Not necessarily. Generally speaking, always remember that if you are using 95% confidence intervals, 1 out of 20 data will "naturally" be an outlier (1/20=5%), so the answer is "it depends".
Do not confuse confidence intervals, dispersion, and boxplots. Confidence intervals typically refer to a statistic, not to the data. I assume you mean a "prediction interval". Then, 5% of the values will not fall in the 95% prediction interval, tha't right. However, the whiskers in boxplots are not related to prediction intervals. So Kowing if a data value is whithin the whisker range does not tell you if it also woud be in the (what-so-ever-percent-) prediction interval.
I assumed outliers in multiple linear regression would be a good, and clear example since the question used the word "significant". Sometimes people tend to remove outliers after a regression and recalculate the model, when, as I said, we have to bear in mind that, to some extent, outliers identified in a systematic way are not to be ticked as influential, anomalous, or anything of the sort. At least not always: as you said, and said well, it depends.
Francis Bacon observed that we learn once when we find the general rule, but we learn again when we examine the exceptions. Outliers can simply indicate that the distribution is not symmetrical, but can indicate atypical processes at work. For example, very high triglycerides are the product of disease or alcohol consumption, rather than being extremes of the normal range.
Please feel free to explore this blog: http://alexonsimanddata.blogspot.com. I have a series of posts there made in 2012-2013 on outliers, their significance, and how to use the most basic functionalities of R to detect them.

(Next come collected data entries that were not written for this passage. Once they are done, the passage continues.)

Lemma u_span_digits_app (ds r : list N) :
  forallb is_digit ds = true ->
  hd_error r = None \/ (exists c, hd_error r = Some c /\ is_digit c = false) ->
  span_digits (ds ++ r) = (ds, r).
Proof.
  intros Hds Hr.
  induction ds as [|d ds IH]; cbn [app Unicode.span_digits forallb] in *.
  - destruct r as [|c r]; [reflexivity|].
    destruct Hr as [Hr|[c' [Hc Hd]]]; [discriminate|].
    simpl in Hc. inversion Hc; subst c'.
    cbn [Unicode.span_digits]. now rewrite Hd.
  - apply andb_true_iff in Hds as [Hd Hds]. now rewrite Hd, IH.
Qed.

Lemma u_span_digits_no_digit (s : list N) :
  hd_error s = None \/ (exists c, hd_error s = Some c /\ is_digit c = false) ->
  span_digits s = ([], s).
Proof.
  intros H. now apply (u_span_digits_app [] s).
Qed.

Lemma u_match_unsigned_no_digit (s : list N) :
  hd_error s = None \/ (exists c, hd_error s = Some c /\ is_digit c = false) ->
  match_unsigned s = None.
Proof.
  intros H. unfold Unicode.match_unsigned.
  now rewrite u_span_digits_no_digit.
Qed.

Lemma u_ends_numeral_no_digit (r : list N) :
  ends_numeral r ->
  hd_error r = None \/ (exists c, hd_error r = Some c /\ is_digit c = false).
Proof.
  intros [H|[c [Hc Hs]]]; [now left|right].
  exists c. split; [assumption|]. now apply u_separator_char_inv in Hs.
Qed.

Lemma u_match_unsigned_int (ds r : list N) :
  forallb is_digit ds = true -> is_nil ds = false -> ends_numeral r ->
  match_unsigned (ds ++ r) = Some (ds, r).
Proof.
  intros Hds Hne Hr. unfold Unicode.match_unsigned.
  rewrite u_span_digits_app by (try apply u_ends_numeral_no_digit; assumption).
  destruct ds as [|d ds]; [discriminate|].
  destruct r as [|c r]; [reflexivity|].
  destruct Hr as [Hr|[c' [Hc Hs]]]; [discriminate|].
  simpl in Hc. inversion Hc; subst c'.
  apply u_separator_char_inv in Hs as (_ & _ & Hdot). now rewrite Hdot.
Qed.

Lemma u_match_unsigned_frac (ds fs r : list N) :
  forallb is_digit ds = true -> is_nil ds = false ->
  forallb is_digit fs = true -> is_nil fs = false ->
  ends_numeral r ->
  match_unsigned (ds ++ 46 :: fs ++ r) = Some (ds ++ 46 :: fs, r).
Proof.
  intros Hds Hne Hfs Hnf Hr. unfold Unicode.match_unsigned.
  rewrite u_span_digits_app;
    [|assumption|right; exists 46; split; reflexivity].
  destruct ds as [|d ds]; [discriminate|].
  change (is_dot 46) with true. cbv iota.
  rewrite u_span_digits_app by (try apply u_ends_numeral_no_digit; assumption).
  destruct fs as [|f fs]; [discriminate|reflexivity].
Qed.

Lemma u_wf_numeral_inv (n : Unicode.numeral) :
  wf_numeral n = true ->
  match Unicode.n_sign n with Some c => is_sign c = true | None => True end
  /\ forallb is_digit (Unicode.n_int n) = true
  /\ is_nil (Unicode.n_int n) = false
  /\ match Unicode.n_frac n with
     | Some fs => forallb is_digit fs = true /\ is_nil fs = false
     | None => True
     end.
Proof.
  unfold Unicode.wf_numeral. intros Hwf.
  apply andb_true_iff in Hwf as [Hwf Hfrac].
  apply andb_true_iff in Hwf as [Hsign Hint].
  apply andb_true_iff in Hint as [Hds Hne]. apply negb_true_iff in Hne.
  repeat split; try assumption.
  - now destruct (Unicode.n_sign n).
  - destruct (Unicode.n_frac n); [|exact I].
    apply andb_true_iff in Hfrac as [Hfs Hnf].
    now apply negb_true_iff in Hnf.
Qed.

Lemma u_match_unsigned_numeral (n : Unicode.numeral) (r : list N) :
  wf_numeral n = true -> ends_numeral r ->
  match_unsigned
    ((Unicode.n_int n
      ++ match Unicode.n_frac n with Some fs => 46 :: fs | None => [] end)
     ++ r)%list
  = Some ((Unicode.n_int n
           ++ match Unicode.n_frac n with Some fs => 46 :: fs | None => [] end)%list,
          r).
Proof.
  intros Hwf Hr. apply u_wf_numeral_inv in Hwf as (_ & Hds & Hne & Hfrac).
  destruct (Unicode.n_frac n) as [fs|].
  - destruct Hfrac as [Hfs Hnf]. rewrite <- app_assoc. cbn [app].
    now apply u_match_unsigned_frac.
  - rewrite app_nil_r. now apply u_match_unsigned_int.
Qed.

Lemma u_match_number_numeral (n : Unicode.numeral) (r : list N) :
  wf_numeral n = true -> ends_numeral r ->
  match_number (numeral_text n ++ r) = Some (numeral_text n, r).
Proof.
  intros Hwf Hr.
  pose proof (u_match_unsigned_numeral n r Hwf Hr) as Hu.
  apply u_wf_numeral_inv in Hwf as (Hsign & Hds & Hne & _).
  unfold Unicode.numeral_text.
  destruct (Unicode.n_sign n) as [c|]; cbn [app].
  - unfold Unicode.match_number. now rewrite Hsign, Hu.
  - destruct (Unicode.n_int n) as [|d ds] eqn:E; [discriminate|].
    cbn [forallb] in Hds. apply andb_true_iff in Hds as [Hd _].
    cbn [app] in *. unfold Unicode.match_number.
    rewrite (u_digit_not_sign d Hd). exact Hu.
Qed.

Lemma u_findall_skip_app (p r : list N) :
  findall_skip (List.length p) (p ++ r) = findall_skip 0 r.
Proof.
  induction p as [|c p IH]; [|exact IH].
  destruct r; reflexivity.
Qed.

Lemma u_findall_separator (sep r : list N) :
  forallb separator_char sep = true ->
  findall (sep ++ r) = findall r.
Proof.
  unfold Unicode.findall. induction sep as [|c sep IH]; [reflexivity|].
  cbn [forallb app]. intros H. apply andb_true_iff in H as [Hc Hsep].
  apply u_separator_char_inv in Hc as (Hd & Hs & _).
  cbn [Unicode.findall_skip].
  assert (E : match_number (c :: sep ++ r) = None).
  { unfold Unicode.match_number. rewrite Hs.
    apply u_match_unsigned_no_digit. right. exists c. now split. }
  rewrite E. now apply IH.
Qed.

Lemma u_numeral_text_cons (n : Unicode.numeral) :
  wf_numeral n = true -> exists c t, numeral_text n = c :: t.
Proof.
  intros Hwf. apply u_wf_numeral_inv in Hwf as (_ & _ & Hne & _).
  unfold Unicode.numeral_text.
  destruct (Unicode.n_sign n) as [c|]; [now eexists; eexists|].
  destruct (Unicode.n_int n) as [|d ds]; [discriminate|now eexists; eexists].
Qed.

Lemma u_findall_numeral (n : Unicode.numeral) (r : list N) :
  wf_numeral n = true -> ends_numeral r ->
  findall (numeral_text n ++ r) = numeral_text n :: findall r.
Proof.
  intros Hwf Hr. unfold Unicode.findall.
  pose proof (u_match_number_numeral n r Hwf Hr) as Hm.
  destruct (u_numeral_text_cons n Hwf) as (c & t & E).
  rewrite E in *. cbn [app Unicode.findall_skip] in *. rewrite Hm.
  f_equal. cbn [List.length]. rewrite Nat.sub_succ, Nat.sub_0_r.
  apply u_findall_skip_app.
Qed.

Lemma u_replace_comma_app (a b : list N) :
  replace_comma (a ++ b) = (replace_comma a ++ replace_comma b)%list.
Proof.
  apply map_app.
Qed.

Lemma u_replace_comma_digits (ds : list N) :
  forallb is_digit ds = true -> replace_comma ds = ds.
Proof.
  induction ds as [|d ds IH]; [reflexivity|].
  cbn [forallb]. intros H. apply andb_true_iff in H as [Hd Hds].
  unfold Unicode.replace_comma in *. cbn [map].
  now rewrite (IH Hds), (u_digit_not_comma d Hd).
Qed.

Lemma u_replace_comma_numeral (n : Unicode.numeral) :
  wf_numeral n = true -> replace_comma (numeral_text n) = numeral_text n.
Proof.
  intros Hwf. apply u_wf_numeral_inv in Hwf as (Hsign & Hds & _ & Hfrac).
  unfold Unicode.numeral_text. rewrite !u_replace_comma_app.
  f_equal; [|f_equal].
  - destruct (Unicode.n_sign n) as [c|]; [|reflexivity].
    unfold Unicode.is_sign in Hsign.
    apply orb_true_iff in Hsign as [H|H]; apply N.eqb_eq in H; now subst c.
  - now apply u_replace_comma_digits.
  - destruct (Unicode.n_frac n) as [fs|]; [|reflexivity].
    destruct Hfrac as [Hfs _].
    change (replace_comma (46 :: fs)) with (46 :: replace_comma fs).
    now rewrite u_replace_comma_digits.
Qed.

Lemma u_replace_comma_separator (sep : list N) :
  forallb separator_char sep = true ->
  forallb separator_char (replace_comma sep) = true.
Proof.
  induction sep as [|c sep IH]; [reflexivity|].
  cbn [forallb Unicode.replace_comma map]. intros H.
  apply andb_true_iff in H as [Hc Hsep].
  apply andb_true_iff. split; [|now apply IH].
  destruct (c =? 44); [reflexivity|assumption].
Qed.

I think you would need to be more clear on your definition of "significance". Most importantly - to declare significance, you first need to define what hypothesis you are actually testing. As already pointed out above, a boxplot is certainly not the right device to detect real "outliers", as its definition (1.5 x IQR) is guaranteed to be met even if the data is simulated from a normal distribution if there are only enough data points.
In your case, your hypothesis could be something along the lines of "the tails of my distribution are heavier than the tails of a normal distribution". Of course this would have to be made more precise. However, in that case, you could declare "significance" - however this significance would refer to the hypothesis tested (and therefore all data used) and not just a few outliers.
Holger, I would like to comment on what you've said about normal distribution.
Of course there are outliers; it's in the nature of things, and the g * IQR is as good a method as any. How do you define outliers with another method? If you use normal distribution as an example, any points outside the Z * sigma interval are outliers, right?
But then the only way you will not have outliers is if you go with 100% confidence level, which is not physically achievable.
What useful information does knowledge that my distribution is not normal give me if all I am looking for are points that do not belong in my distribution? For that, 1.5 * IQR is as good as any other method, and if faced with a choice of statistical significance vs. practical significance, I'll always choose practical.